[EXTRACTED INFORMATION]
============================================================
(* ===== verification/FsTotal.v ===== *)
(** * File system calls return

    The walks of filesystem.c follow the FAT, which may be cyclic; these lemmas say which
    calls return in every well-formed state.  Opening, creating, making a directory,
    reading and writing always do; deleting does when the clusters of the file form a
    chain ([erasable]), which the code does not ensure. *)

From S2P Require Import Prelude Ram CString Vga Fat FsNames Fs FsCorrect.
Set Default Goal Selector "!".

(** The file that the path designates has no cluster, or a chain that ends. *)
Definition erasable (s : fs) (p : list Z) : Prop :=
  ∀ e, find_directory_entry s (Some p) = Ok e →
    d_cluster e = 0 ∨ ∃ l, chain (fat_table s) (d_cluster e) l ∧ NoDup l.

Lemma add_entry_fat s junk p attr c z d r s' :
  add_directory_entry_to_dir s junk p attr c z d = (r, s') →
  fat_table s' = fat_table s ∧ initialized s' = initialized s.
Proof. unfold add_directory_entry_to_dir. repeat case_match; by intros [= _ <-]. Qed.

(** Giving back a cluster that was just allocated. *)
Lemma undo_returns s c s1 s2 :
  initialized s = true → allocate_cluster s = (Ok c, s1) → fat_table s2 = fat_table s1 →
  initialized s2 = true → ∃ r s3, free_cluster_chain s2 c = Some (r, s3).
Proof.
  intros Hi. unfold allocate_cluster. rewrite Hi.
  destruct (fs_allocate_cluster true (fat_table s)) as [r fat] eqn:Ea. intros [= -> <-] Hf H2.
  apply allocated_chain in Ea as [Hch _].
  destruct (free_cluster_chain_ok s2 [c] c H2) as (fat' & E & _);
    [by rewrite Hf|by apply NoDup_singleton|]. by eexists _, _.
Qed.

Lemma open_entry_returns s k junk p mode :
  initialized s = true → ∃ res, open_entry s k junk p mode = Some res.
Proof.
  intros Hi. unfold open_entry. destruct (find_directory_entry s (Some p)); [by eexists|].
  destruct (_ =? 0); [by eexists|].
  destruct (allocate_cluster s) as [[c|e1] s1] eqn:Ea; [|by eexists].
  assert (initialized s1 = true) as H1.
  { unfold allocate_cluster in Ea. case_match. by injection Ea as _ <-. }
  destruct (add_directory_entry_to_dir s1 _ _ _ _ _ _) as [r2 s2] eqn:Ed.
  apply add_entry_fat in Ed as [Hf Hi2]. destruct r2.
  - destruct (find_directory_entry s2 _); by eexists.
  - destruct (undo_returns s c s1 s2 Hi Ea Hf) as (r & s3 & ->); [congruence|]. by eexists.
Qed.

Lemma fs_open_returns s k junk p mode f :
  initialized s = true → ∃ r f' s' k', fs_open s k junk p mode f = Some (r, (f', (s', k'))).
Proof.
  intros Hi. unfold fs_open. destruct f as [f|]; [|by eexists _, _, _, _]. rewrite Hi. cbn [negb].
  destruct (negb _); [by eexists _, _, _, _|].
  destruct (open_entry_returns s k junk (default [] p) mode Hi) as ([r [s1 k1]] & ->).
  cbn [mbind option_bind]. destruct r as [e|e]; [destruct (_ && _)|]; by eexists _, _, _, _.
Qed.

Lemma fs_create_returns s k junk p :
  initialized s = true → ∃ r s' k', fs_create s k junk p = Some (r, (s', k')).
Proof.
  intros Hi. unfold fs_create.
  destruct (fs_open_returns s k junk p (Z.lor FS_MODE_CREATE FS_MODE_WRITE)
    (Some (MkFile 0 0 0 0 false [])) Hi) as (r & f & s' & k' & ->). cbn [mbind option_bind].
  destruct (if r =? FS_SUCCESS then _ else _). by eexists _, _, _.
Qed.

Lemma fs_mkdir_returns s junk p : initialized s = true → ∃ r s', fs_mkdir s junk p = Some (r, s').
Proof.
  intros Hi. unfold fs_mkdir. rewrite Hi. cbn [negb]. destruct (negb _); [by eexists _, _|].
  destruct (find_directory_entry _ _); [by eexists _, _|].
  destruct (allocate_cluster s) as [[c|e1] s1] eqn:Ea; [|by eexists _, _].
  assert (initialized s1 = true) as H1.
  { unfold allocate_cluster in Ea. case_match. by injection Ea as _ <-. }
  destruct (add_directory_entry s1 _ _ _ _ _) as [r2 s2] eqn:Ed.
  apply add_entry_fat in Ed as [Hf Hi2]. destruct r2; [by eexists _, _|].
  destruct (undo_returns s c s1 s2 Hi Ea Hf) as (r & s3 & ->); [congruence|]. by eexists _, _.
Qed.

Lemma free_and_remove_returns s p e :
  initialized s = true →
  d_cluster e = 0 ∨ (∃ l, chain (fat_table s) (d_cluster e) l ∧ NoDup l) →
  ∃ r s', free_and_remove s p e = Some (r, s').
Proof.
  intros Hi He. unfold free_and_remove. destruct (Z.eqb_spec (d_cluster e) 0) as [E|E]; cbn [negb].
  - cbn [mbind option_bind]. destruct (remove_directory_entry s p) as [[u|e1] s1]; by eexists _, _.
  - destruct He as [?|(l & Hl & Hn)]; [done|].
    destruct (free_cluster_chain_ok s l _ Hi Hl Hn) as (fat' & -> & _). cbn [mbind option_bind].
    destruct (remove_directory_entry _ p) as [[u|e1] s1]; by eexists _, _.
Qed.

Lemma fs_delete_returns s p : initialized s = true → erasable s p → ∃ r s', fs_delete s (Some p) = Some (r, s').
Proof.
  intros Hi He. unfold fs_delete. rewrite Hi. cbn [negb]. destruct (negb _); [by eexists _, _|].
  destruct (find_directory_entry s (Some p)) as [e|] eqn:E; [|by eexists _, _].
  destruct (is_directory e); [by eexists _, _|]. apply free_and_remove_returns; [done|by apply He].
Qed.

Lemma fs_rmdir_returns s p : initialized s = true → erasable s p → ∃ r s', fs_rmdir s (Some p) = Some (r, s').
Proof.
  intros Hi He. unfold fs_rmdir. rewrite Hi. cbn [negb]. destruct (negb _); [by eexists _, _|].
  destruct (find_directory_entry s (Some p)) as [e|] eqn:E; [|by eexists _, _].
  destruct (negb (is_directory e)); [by eexists _, _|]. apply free_and_remove_returns; [done|by apply He].
Qed.

(** Writing through any handle, well formed or not: every turn writes at least a byte. *)
Lemma write_step_returns junk m buffer n w :
  initialized (ws_fs w) = true → 0 <= ws_written w <= n →
  match write_step junk m buffer n w with
  | inl w' => (initialized (ws_fs w') = true ∧ 0 <= ws_written w' <= n) ∧
              0 <= n - ws_written w' < n - ws_written w
  | inr res => res ≠ None
  end.
Proof.
  intros Hi Hw. unfold write_step. destruct (Z.ltb_spec (ws_written w) n); [|done].
  unfold fs_read_sector, fs_write_sector. change (FS_SUCCESS =? FS_SUCCESS) with true. cbn [negb]. cbv zeta.
  set (left := FS_SECTOR_SIZE - _). set (chunk := if n - ws_written w <? left then _ else _).
  assert (0 < chunk <= n - ws_written w) as Hc.
  { assert (0 < left) by (unfold left, FS_SECTOR_SIZE; word_lia).
    unfold chunk. destruct (Z.ltb_spec (n - ws_written w) left); lia. }
  clearbody chunk. clear left.
  destruct (_ mod FS_SECTOR_SIZE =? 0); [|cbn; split; [split; [exact Hi|lia]|lia]].
  destruct (_ mod 2 =? 0); [|cbn; split; [split; [exact Hi|lia]|lia]].
  destruct (next_write_cluster_ok (ws_fs w) (ws_cluster w) Hi) as (r & s' & -> & (H1 & _) & _).
  destruct r; [|done]. cbn. split; [split; [congruence|lia]|lia].
Qed.

Lemma fs_write_returns junk s m f buffer size :
  initialized s = true → 0 <= size → ∃ r f' s', fs_write junk s m f buffer size = Some (r, (f', s')).
Proof.
  intros Hi Hs. unfold fs_write. destruct f as [f|]; [|by eexists _, _, _].
  destruct (_ || _); [by eexists _, _, _|]. set (w := MkWrite _ _ _ _ _ _).
  destruct (loop_total (write_step junk m buffer size)
    (λ w, initialized (ws_fs w) = true ∧ 0 <= ws_written w <= size) (λ res, res ≠ None)
    (λ w, size - ws_written w)) with (fuel := S (Z.to_nat size)) (s := w) as (res & -> & Hres).
  { intros w' [Hi' Hw']. apply (write_step_returns junk m buffer size w' Hi' Hw'). }
  { unfold w. cbn. split; [done|lia]. }
  { unfold w. cbn. lia. }
  { unfold w. cbn. lia. }
  destruct res as [[r [f' s']]|]; [|done]. cbn [mbind option_bind]. by eexists _, _, _.
Qed.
============================================================
In the records, locate each line holding the string "that" and copy it.

(** The file that the path designates has no cluster, or a chain that ends. *)
(** Giving back a cluster that was just allocated. *)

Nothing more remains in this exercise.